Add more detailed data structure information #161

treeowl · 2017-06-26T17:12:14Z

Off the top of my head:

Are Empty subtrees trees allowed everywhere? Nowhere? Some places but not others?
Exactly how is the bitmap represented? That seems relatively tricky, and particularly important for improving the test suite.
What is the endianness of hash consumption?

The text was updated successfully, but these errors were encountered:

tibbe · 2017-06-27T03:56:40Z

Are Empty subtrees trees allowed everywhere? Nowhere? Some places but not others?

They are allowed everywhere but as an optimization they should only appear in an empty map. The point of BitmapIndexed is to avoid having to store pointers to Empty in the tree. It would be possible to refactor the data structure to

data HashMap k v = Empty | Tree k v
data Tree k v = ...  -- the rest

I don't know if that's a win or not. One related thing I've considered is to have

data HashMap k v = Empty | Root k v
data Root k v = Root !Size !(Tree k v)
data Tree k v = ...

if we ever wanted to stored the size (for O(1) lookup). Function like insert would have to return the diff in size and update the root.

Exactly how is the bitmap represented?
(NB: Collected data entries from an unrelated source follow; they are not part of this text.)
#[global] Instance lab_socket : SocketOps nat lab := {
  xsend := fun m n => sret (lab_op m n);
  xrecv := fun m n => sret (match lab_op m n with (e, _, n) => (e, Msg.init, n) end);
  xhas_in := fun n => sret (bool_decide (n <> O), n);
  xhas_out := fun n => sret (bool_decide (n <> O), n)
}.

Definition lab_process (c : lab_command) (b : base nat) : stm (env lab) (base nat) :=
  sret (match c with Fill n => set_socket (socket b + n)%nat b | Stop => process_stop b end).

Lemma lab_total : total lab_process.
Proof.
  split; intros; try (intros s; by eexists _, _).
  - intros [mem [now [|[at_ [c|]] l] k i]]; simpl; unfold lab_recv; simpl; repeat case_match; simplify_eq;
      eexists _, _; split; try reflexivity; simpl; auto.
  - intros s. eexists _, _. split; [reflexivity|]. by destruct x.
Qed.

Lemma lab_laws : laws lab_process time took idled.
Proof.
  split.
  - intros s s' t [= <- <-]. lia.
  - by intros s s' t [= <- _].
  - intros t [mem [now ml k i]] s' r. unfold mailbox_recv, lab_thread, lab_recv. simpl.
    intros E. repeat case_match; simplify_eq; simpl; split; try lia; split; try done; split; try done; intros; lia.
  - intros m x s s' r [= <- _]. lia.
  - intros m x s s' r [= <- _]. lia.
  - intros [n|] b s s' b' [= <- <-]; simpl; lia.
Qed.

Definition lab_base (n : nat) (timeo : Z) : base nat := Base n false 0 0 false timeo timeo false.

(** A command that makes no room comes after 4 ms, and one that does after 7; then none comes. *)
Definition lab_start (l : list (Z * option lab_command)) : env lab := Env Msg.memory0 (Lab 0 l 0 0).

Lemma send_returns_witness :
  (exists s' b', send lab_process 3 5 Msg.init 0 (lab_base 0 10) (lab_start [(4, Some (Fill 0)); (7, Some (Fill 1))])
     = Done (s', (Ok, Msg.init, b')) /\ time (e_pipes s') = 7) /\
  exists s' msg' b', send lab_process 3 5 Msg.init 0 (lab_base 0 10) (lab_start [(4, Some (Fill 0))])
     = Done (s', (Err EAGAIN, msg', b')) /\ 10 <= time (e_pipes s').
Proof.
  split; [eexists _, _; split; [vm_compute; reflexivity|reflexivity]|].
  destruct (send_returns lab_process time took idled 3 5 Msg.init 0 (lab_base 0 10)
    (lab_start [(4, Some (Fill 0))]) lab_total lab_laws eq_refl) as (s' & a & msg' & b' & E & _ & Hs); [simpl; lia..|].
  vm_compute in E. injection E as <- <- <- <-. eexists _, _, _. split; [vm_compute; reflexivity|].
  destruct Hs as (Ha & _); [simpl; lia..|]. destruct (Ha eq_refl) as [?|[_ Hle]]; [done|exact Hle].
Defined.

Lemma recv_returns_witness :
  (exists s' b', recv lab_process 3 5 Msg.init 0 (lab_base 0 10) (lab_start [(4, Some (Fill 0)); (7, Some (Fill 1))])
     = Done (s', (Ok, Msg.init, b')) /\ time (e_pipes s') = 7) /\
  exists s' msg' b', recv lab_process 3 5 Msg.init 0 (lab_base 0 10) (lab_start [(4, Some (Fill 0))])
     = Done (s', (Err EAGAIN, msg', b')) /\ 10 <= time (e_pipes s').
Proof.
  split; [eexists _, _; split; [vm_compute; reflexivity|reflexivity]|].
  destruct (recv_returns lab_process time took idled 3 5 Msg.init 0 (lab_base 0 10)
    (lab_start [(4, Some (Fill 0))]) lab_total lab_laws) as (s' & a & msg' & b' & E & _ & Hs); [simpl; lia..|].
  vm_compute in E. injection E as <- <- <- <-. eexists _, _, _. split; [vm_compute; reflexivity|].
  destruct Hs as (Ha & _); [simpl; lia..|]. destruct (Ha eq_refl) as [?|[_ Hle]]; [done|exact Hle].
Defined.

(** A hundred and twenty messages wait, and a command. *)
Lemma recv_polls_commands_witness :
  exists s' al b',
    recvs lab_process 3 5 (replicate 120 (Msg.init, 0)) (lab_base 120 10) (lab_start [(0, Some (Fill 1))])
      = Done (s', (al, b')) /\ Forall (fun a => a = Ok) al /\ (0 < idled (e_pipes s'))%nat /\ took (e_pipes s') = 1%nat.
Proof.
  assert (E : exists s' al b', recvs lab_process 3 5 (replicate 120 (Msg.init, 0)) (lab_base 120 10)
    (lab_start [(0, Some (Fill 1))]) = Done (s', (al, b')) /\ al = replicate 120 Ok /\ took (e_pipes s') = 1%nat).
  { assert (Hv : match recvs lab_process 3 5 (replicate 120 (Msg.init, 0)) (lab_base 120 10)
      (lab_start [(0, Some (Fill 1))]) with
      | Done (s', (al, b')) => al = replicate 120 Ok /\ took (e_pipes s') = 1%nat
      | Crash => False end) by (vm_compute; by split).
    destruct (recvs _ _ _ _ _ _) as [(s' & al & b')|]; [|done]. by exists s', al, b'. }
  destruct E as (s' & al & b' & E & Hal & Hk). exists s', al, b'. split; [exact E|]. rewrite Hal.
  split; [by apply Forall_replicate|]. split; [|exact Hk].
  refine (proj2 (recv_polls_commands lab_process time took idled 3 5 _ _ _ _ _ _ lab_laws E _ _ _) _).
  - by apply Forall_replicate.
  - rewrite Hal. apply Forall_replicate. clear. by split_and!.
  - simpl. unfold inbound_poll_rate. lia.
  - rewrite length_replicate. unfold inbound_poll_rate. lia.
Defined.

(** An interruption stops the polling.  The counter is incremented before the commands are
    processed and reset only after, so when a signal interrupts the hundredth call the counter stays at 100;
    it then passes 100 without being equal to it again, and as long as there are messages no call
    processes a command, here the one that tells that the context is terminated. *)
Theorem interrupted_poll_stops_polling n :
  exists s1 b1 msg,
    recv lab_process 3 5 Msg.init 0 (set_ticks 99 (lab_base n 10)) (lab_start [(0, None); (0, Some Stop)])
      = Done (s1, (Err EINTR, msg, b1)) /\
    exists b2,
      recvs lab_process 3 5 (replicate n (Msg.init, 0)) b1 s1 = Done (s1, (replicate n Ok, b2)) /\
      mail (e_pipes s1) = [(0, Some Stop)] /\ ctx_terminated b2 = false.
Proof.
  eexists _, _, _. split; [vm_compute; reflexivity|].
  cut (forall k t more, inbound_poll_rate <= t -> exists b2,
    recvs lab_process 3 5 (replicate k (Msg.init, 0)) (Base k false 0 t more 10 10 false)
      (Env Msg.memory0 (Lab 0 [(0, Some Stop)] 0 0)) =
    Done (Env Msg.memory0 (Lab 0 [(0, Some Stop)] 0 0), (replicate k Ok, b2)) /\ ctx_terminated b2 = false).
  { intros Hk. destruct (Hk n 100 false) as (b2 & E & ?); [done|]. exists b2. split; [exact E|done]. }
  induction k as [|k IH]; intros t more Ht; [by eexists|].
  destruct (IH (t + 1) false) as (b2 & E & Hb); [lia|]. exists b2. split; [|exact Hb].
  cbn [replicate recvs]. unfold recv, sbind. cbn [ctx_terminated Msg.check Msg.init Msg.fresh Msg.u negb ticks set_ticks
    last_tsc socket rcvmore sndtimeo rcvtimeo recv_routing_id].
  rewrite (proj2 (Z.eqb_neq (t + 1) inbound_poll_rate)) by lia. simpl.
  unfold set_rcvmore, set_socket, set_ticks. cbn [socket ctx_terminated last_tsc ticks rcvmore sndtimeo rcvtimeo recv_routing_id].
  change (msg_more Msg.init) with false. by rewrite E.
Qed.

End Sock.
That seems relatively tricky, and particularly important for improving the test suite.

Just like the HAMT data structure presented in the original paper: the N bits of the bitmap represent the N-subtrees that are present. The array only contains the present subtrees with no empty trees in-between. We use popcount to go between the logical and compact indices.

What is the endianness of hash consumption?

Are you asking which end of the hash we use first when indexing or are you asking how hashable hashes various machine word-sized types?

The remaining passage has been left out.